Exercise >>
Please reproduce all of the entries exactly, without omitting any.

Provided records >>
Lemma read_handlers_keep_table_witness :
  getUsersStatsHandler sample_itoa sample_driver_text 6 7
    (mkWorld (server ann_world) [Tick 4])
  = (mkOutcome []
       (mkReply 200
          (mkResponse "Users statistics retrieved successfully"
             (StatsData 1 6) 7)),
     mkWorld (advance 4 (server ann_world)) []) /\
  users (advance 4 (server ann_world)) = users (server ann_world) /\
  auto_increment (advance 4 (server ann_world))
  = auto_increment (server ann_world).
Proof.
  assert (H1 : getUsersStatsHandler sample_itoa sample_driver_text 6 7
                 (mkWorld (server ann_world) [Tick 4])
               = (mkOutcome []
                    (mkReply 200
                       (mkResponse "Users statistics retrieved successfully"
                          (StatsData 1 6) 7)),
                  mkWorld (advance 4 (server ann_world)) []))
    by (vm_compute; reflexivity).
  exact (conj H1
           (read_handlers_keep_table sample_Atoi sample_itoa
              sample_driver_text (mkRequest "" "") 6 7 _ _ _
              (or_intror (or_intror (or_introl H1))))).
Defined.

Example healthHandler_database_down :
  healthHandler sample_driver_text 6 7 (Some (mkWorld (server ann_world) [Fault]))
  = (mkOutcome []
       (mkReply 200
          (mkResponse "API is running successfully"
             (HealthData "healthy" "1.0.0" "error: driver: bad connection" 6)
             7)),
     Some ann_world).
Proof. vm_compute. done. Qed.

(** ** Configuration and start-up at concrete processes *)

Example getEnv_empty_variable_hides_file :
  getEnv (godotenv_Load (Some {[ "DB_HOST" := "from-file" ]})
            {[ "DB_HOST" := "" ]}).2 "DB_HOST" "localhost" = "localhost" /\
  getEnv (godotenv_Load (Some {[ "DB_HOST" := "from-file" ]}) ∅).2
    "DB_HOST" "localhost" = "from-file" /\
  getEnv (godotenv_Load (Some {[ "DB_HOST" := "from-file" ]})
            {[ "DB_HOST" := "from-env" ]}).2 "DB_HOST" "localhost"
  = "from-env".
Proof. vm_compute. done. Qed.

Lemma InitDB_success_witness :
  InitDB any_dsn None fresh_process
  = (([WarnNoConfigFile;
       LogConnected
         "root:@tcp(localhost:3306)/hoctap_api?charset=utf8mb4&parseTime=True&loc=Local";
       LogTablesVerified], None),
     mkProcess ∅
       (Some (mkHandle
                "root:@tcp(localhost:3306)/hoctap_api?charset=utf8mb4&parseTime=True&loc=Local"
                25 10 false))
       (mkSite true (quiet 0))) /\
  any_dsn (data_source_name (godotenv_Load None (environ fresh_process)).2)
  = true /\
  calm 2 (pending (world (site fresh_process))) = true.
Proof.
  assert (H1 : InitDB any_dsn None fresh_process
               = (([WarnNoConfigFile;
                    LogConnected
                      "root:@tcp(localhost:3306)/hoctap_api?charset=utf8mb4&parseTime=True&loc=Local";
                    LogTablesVerified], None),
                  mkProcess ∅
                    (Some (mkHandle
                             "root:@tcp(localhost:3306)/hoctap_api?charset=utf8mb4&parseTime=True&loc=Local"
                             25 10 false))
                    (mkSite true (quiet 0))))
    by (vm_compute; reflexivity).
  destruct (InitDB_success any_dsn _ _ _ _ _ H1) as (Hiff & _).
  exact (conj H1 (proj1 Hiff eq_refl)).
Defined.


Lemma startup_fresh_database_witness :
  users_table (site fresh_process) = false /\
  any_dsn (data_source_name (godotenv_Load None (environ fresh_process)).2)
  = true /\
  seeds_distinct ascii_ci /\
  calm 12 (pending (world (site fresh_process))) = true /\
  exists logs p' t1 t2 t3,
    startup ascii_ci any_dsn None fresh_process
    = ((logs, Serving None), p') /\
    users_table (site p') = true /\
    users (server (world (site p'))) = seeded_table 1 t1 t2 t3.
Proof.
  assert (H1 : users_table (site fresh_process) = false) by reflexivity.
  assert (H2 : any_dsn (data_source_name
                          (godotenv_Load None (environ fresh_process)).2)
               = true) by reflexivity.
  assert (H3 : seeds_distinct ascii_ci) by compute_done.
  assert (H4 : calm 12 (pending (world (site fresh_process))) = true)
    by reflexivity.
  exact (conj H1 (conj H2 (conj H3 (conj H4
           (startup_fresh_database ascii_ci any_dsn None fresh_process
              H1 H2 H3 H4))))).
Defined.



(** ** The email check at concrete strings *)

Example isValidEmail_examples :
  isValidEmail (code_units "ann@x.com") = true /\
  isValidEmail (code_units "a@b..c") = true /\
  isValidEmail (code_units "ann@x") = false /\
  isValidEmail (code_units "ann@.com") = false /\
  isValidEmail (code_units "@x.com") = false /\
  isValidEmail (code_units "an n@x.com") = false /\
  isValidEmail (code_units "ann@@x.com") = false /\
  isValidEmail (code_units "ann@x.") = false /\
  isValidEmail [] = false.
Proof. vm_compute. done. Qed.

Finished exercise >>
Lemma read_handlers_keep_table_witness :
  getUsersStatsHandler sample_itoa sample_driver_text 6 7
    (mkWorld (server ann_world) [Tick 4])
  = (mkOutcome []
       (mkReply 200
          (mkResponse "Users statistics retrieved successfully"
             (StatsData 1 6) 7)),
     mkWorld (advance 4 (server ann_world)) []) /\
  users (advance 4 (server ann_world)) = users (server ann_world) /\
  auto_increment (advance 4 (server ann_world))
  = auto_increment (server ann_world).
Proof.
  assert (H1 : getUsersStatsHandler sample_itoa sample_driver_text 6 7
                 (mkWorld (server ann_world) [Tick 4])
               = (mkOutcome []
                    (mkReply 200
                       (mkResponse "Users statistics retrieved successfully"
                          (StatsData 1 6) 7)),
                  mkWorld (advance 4 (server ann_world)) []))
    by (vm_compute; reflexivity).
  exact (conj H1
           (read_handlers_keep_table sample_Atoi sample_itoa
              sample_driver_text (mkRequest "" "") 6 7 _ _ _
              (or_intror (or_intror (or_introl H1))))).
Defined.

Example healthHandler_database_down :
  healthHandler sample_driver_text 6 7 (Some (mkWorld (server ann_world) [Fault]))
  = (mkOutcome []
       (mkReply 200
          (mkResponse "API is running successfully"
             (HealthData "healthy" "1.0.0" "error: driver: bad connection" 6)
             7)),
     Some ann_world).
Proof. vm_compute. done. Qed.

(** ** Configuration and start-up at concrete processes *)

Example getEnv_empty_variable_hides_file :
  getEnv (godotenv_Load (Some {[ "DB_HOST" := "from-file" ]})
            {[ "DB_HOST" := "" ]}).2 "DB_HOST" "localhost" = "localhost" /\
  getEnv (godotenv_Load (Some {[ "DB_HOST" := "from-file" ]}) ∅).2
    "DB_HOST" "localhost" = "from-file" /\
  getEnv (godotenv_Load (Some {[ "DB_HOST" := "from-file" ]})
            {[ "DB_HOST" := "from-env" ]}).2 "DB_HOST" "localhost"
  = "from-env".
Proof. vm_compute. done. Qed.

Lemma InitDB_success_witness :
  InitDB any_dsn None fresh_process
  = (([WarnNoConfigFile;
       LogConnected
         "root:@tcp(localhost:3306)/hoctap_api?charset=utf8mb4&parseTime=True&loc=Local";
       LogTablesVerified], None),
     mkProcess ∅
       (Some (mkHandle
                "root:@tcp(localhost:3306)/hoctap_api?charset=utf8mb4&parseTime=True&loc=Local"
                25 10 false))
       (mkSite true (quiet 0))) /\
  any_dsn (data_source_name (godotenv_Load None (environ fresh_process)).2)
  = true /\
  calm 2 (pending (world (site fresh_process))) = true.
Proof.
  assert (H1 : InitDB any_dsn None fresh_process
               = (([WarnNoConfigFile;
                    LogConnected
                      "root:@tcp(localhost:3306)/hoctap_api?charset=utf8mb4&parseTime=True&loc=Local";
                    LogTablesVerified], None),
                  mkProcess ∅
                    (Some (mkHandle
                             "root:@tcp(localhost:3306)/hoctap_api?charset=utf8mb4&parseTime=True&loc=Local"
                             25 10 false))
                    (mkSite true (quiet 0))))
    by (vm_compute; reflexivity).
  destruct (InitDB_success any_dsn _ _ _ _ _ H1) as (Hiff & _).
  exact (conj H1 (proj1 Hiff eq_refl)).
Defined.


Lemma startup_fresh_database_witness :
  users_table (site fresh_process) = false /\
  any_dsn (data_source_name (godotenv_Load None (environ fresh_process)).2)
  = true /\
  seeds_distinct ascii_ci /\
  calm 12 (pending (world (site fresh_process))) = true /\
  exists logs p' t1 t2 t3,
    startup ascii_ci any_dsn None fresh_process
    = ((logs, Serving None), p') /\
    users_table (site p') = true /\
    users (server (world (site p'))) = seeded_table 1 t1 t2 t3.
Proof.
  assert (H1 : users_table (site fresh_process) = false) by reflexivity.
  assert (H2 : any_dsn (data_source_name
                          (godotenv_Load None (environ fresh_process)).2)
               = true) by reflexivity.
  assert (H3 : seeds_distinct ascii_ci) by compute_done.
  assert (H4 : calm 12 (pending (world (site fresh_process))) = true)
    by reflexivity.
  exact (conj H1 (conj H2 (conj H3 (conj H4
           (startup_fresh_database ascii_ci any_dsn None fresh_process
              H1 H2 H3 H4))))).
Defined.



(** ** The email check at concrete strings *)

Example isValidEmail_examples :
  isValidEmail (code_units "ann@x.com") = true /\
  isValidEmail (code_units "a@b..c") = true /\
  isValidEmail (code_units "ann@x") = false /\
  isValidEmail (code_units "ann@.com") = false /\
  isValidEmail (code_units "@x.com") = false /\
  isValidEmail (code_units "an n@x.com") = false /\
  isValidEmail (code_units "ann@@x.com") = false /\
  isValidEmail (code_units "ann@x.") = false /\
  isValidEmail [] = false.
Proof. vm_compute. done. Qed.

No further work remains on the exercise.